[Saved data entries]
== Segment start ==

(** [user_dict[k] = v] *)
Fixpoint dict_set (k : string) (v : user) (d : user_dict) : user_dict :=
  match d with
  | [] => [(k, v)]
  | (k', v') :: d' =>
      if decide (k' = k) then (k, v) :: d' else (k', v') :: dict_set k v d'
  end.

(** [user_dict[k]['trained'] = b], for a key [k] of the dictionary *)
Definition set_trained (k : string) (b : bool) (d : user_dict) : user_dict :=
  (λ kv, if decide (kv.1 = k)
         then (kv.1, {| u_name := u_name kv.2;
                        u_trained := b;
                        u_created_at := u_created_at kv.2;
                        u_last_seen := u_last_seen kv.2;
                        u_access_count := u_access_count kv.2 |})
         else kv) <$> d.

(** The entry of line 211 for a database row. *)
Definition user_of_row (db_user : user_row) : user :=
  {| u_name := ur_name db_user;
     u_trained := false;
     u_created_at := ur_created_at db_user;
     u_last_seen := ur_last_seen db_user;
     u_access_count := ur_access_count db_user |}.

(** The entry of lines 238 and 250 for a user found on disk. *)
Definition user_of_file (username : string) (trained : bool) : user :=
  {| u_name := username;
     u_trained := trained;
     u_created_at := None;
     u_last_seen := None;
     u_access_count := 0 |}.

(** Lines 210-217: the database rows, in order. *)
Definition from_rows (db_users : list user_row) : user_dict :=
  fold_left (λ d db_user, dict_set (ur_name db_user) (user_of_row db_user) d)
    db_users [].

(** Lines 224-259: the body of the loop over the directory. *)
Definition scan_file (encoding_files : list string)
    (d : user_dict) (file : string) : user_dict :=
  if Py.endswith ".jpg" file && Py.contains "_" file
     && negb (Py.startswith "." file)
  then
    let parts := Py.split "_" file in
    if (2 <=? length parts)%nat then
      let username := Py.join "_" (Py.but_last parts) in
      let trained := bool_decide (encoding_file username ∈ encoding_files) in
      if dict_has username d then set_trained username trained d
      else dict_set username (user_of_file username trained) d
    else d
  else if Py.endswith "_encoding.npy" file then
    let username := Py.replace "_encoding.npy" "" file in
    if negb (dict_has username d)
    then dict_set username (user_of_file username true) d
    else set_trained username true d
  else d.

(** The listing for given database rows and the two directory listings of
    lines 221 and 223. *)
Definition merge_users (db_users : list user_row)
    (listing1 listing2 : list string) : list user :=
  let encoding_files := List.filter (Py.endswith "_encoding.npy") listing1 in
  (fold_left (scan_file encoding_files) listing2 (from_rows db_users)).*2.

(** [get_registered_users()] *)
Definition get_registered_users : M (list user) :=
  let* db_users := db_manager_get_all_users in
  let* dir_exists := os_path_exists_dir in
  if dir_exists then
    let* listing1 := os_listdir in
    let* listing2 := os_listdir in
    ret (merge_users db_users listing1 listing2)
  else ret (from_rows db_users).*2.

(** [GET /] *)
Definition index : M page :=
  let* users := get_registered_users in
  ret {| template := "index.html"; page_users := users |}.

(** [GET /users] *)
Definition users : M page :=
  let* users := get_registered_users in
  ret {| template := "users.html"; page_users := users |}.

(** [GET /register] *)
Definition register : M page :=
  ret {| template := "register.html"; page_users := [] |}.

End Handlers.

(** ** Base64

    [base64.b64decode] on a text made of whole groups of four characters of
    the alphabet, the last one padded with [=]: three bytes for a group, two
    or one for a padded one.  On any other text this decoder raises (the
    library raises on some of them and skips stray characters in others). *)

Module Base64.

Definition sextet (a : ascii) : option N :=
  let n := N_of_ascii a in
  if (65 <=? n)%N && (n <=? 90)%N then Some (n - 65)%N
  else if (97 <=? n)%N && (n <=? 122)%N then Some (n - 71)%N
  else if (48 <=? n)%N && (n <=? 57)%N then Some (n + 4)%N
  else if (n =? 43)%N then Some 62%N
  else if (n =? 47)%N then Some 63%N
  else None.

Definition byte (n : N) : ascii := ascii_of_N (n mod 256).

Fixpoint decode (s : string) : option string :=
  match s with
  | EmptyString => Some EmptyString
  | String a (String b (String c (String d rest))) =>
      match sextet a, sextet b, sextet c, sextet d with
      | Some x, Some y, Some z, Some u =>
          match decode rest with
          | Some t =>
              Some (String (byte (x * 4 + y / 16))
                     (String (byte ((y mod 16) * 16 + z / 4))
                        (String (byte ((z mod 4) * 64 + u)) t)))
          | None => None
          end
      | Some x, Some y, Some z, None =>
          if Ascii.eqb d "=" && String.eqb rest ""
          then Some (String (byte (x * 4 + y / 16))
                       (String (byte ((y mod 16) * 16 + z / 4)) ""))
          else None
      | Some x, Some y, None, None =>
          if Ascii.eqb c "=" && Ascii.eqb d "=" && String.eqb rest ""
          then Some (String (byte (x * 4 + y / 16)) "")
          else None
      | _, _, _, _ => None
      end
  | _ => None
  end.

Definition b64decode (s : string) : result string :=
  match decode s with
  | Some b => Ok b
  | None => Raise (Exn "Incorrect padding")
  end.

End Base64.

(** ** Sample environments and worlds *)

(** An environment in which nothing fails: an image is the character codes
    of its bytes, every byte [f] of it is a face, the database answers from
    the calls it has received, and no path with a [/] leads back into the
    directory. *)
Fixpoint codes (s : string) : ndarray :=
  match s with
  | EmptyString => []
  | String a s' => Z.of_nat (nat_of_ascii a) :: codes s'
  end.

== Segment end ==

TASK INSTRUCTIONS:
Across the data, pull every line containing the string "index".

OUTPUT BELOW:
Definition index : M page :=
  ret {| template := "index.html"; page_users := users |}.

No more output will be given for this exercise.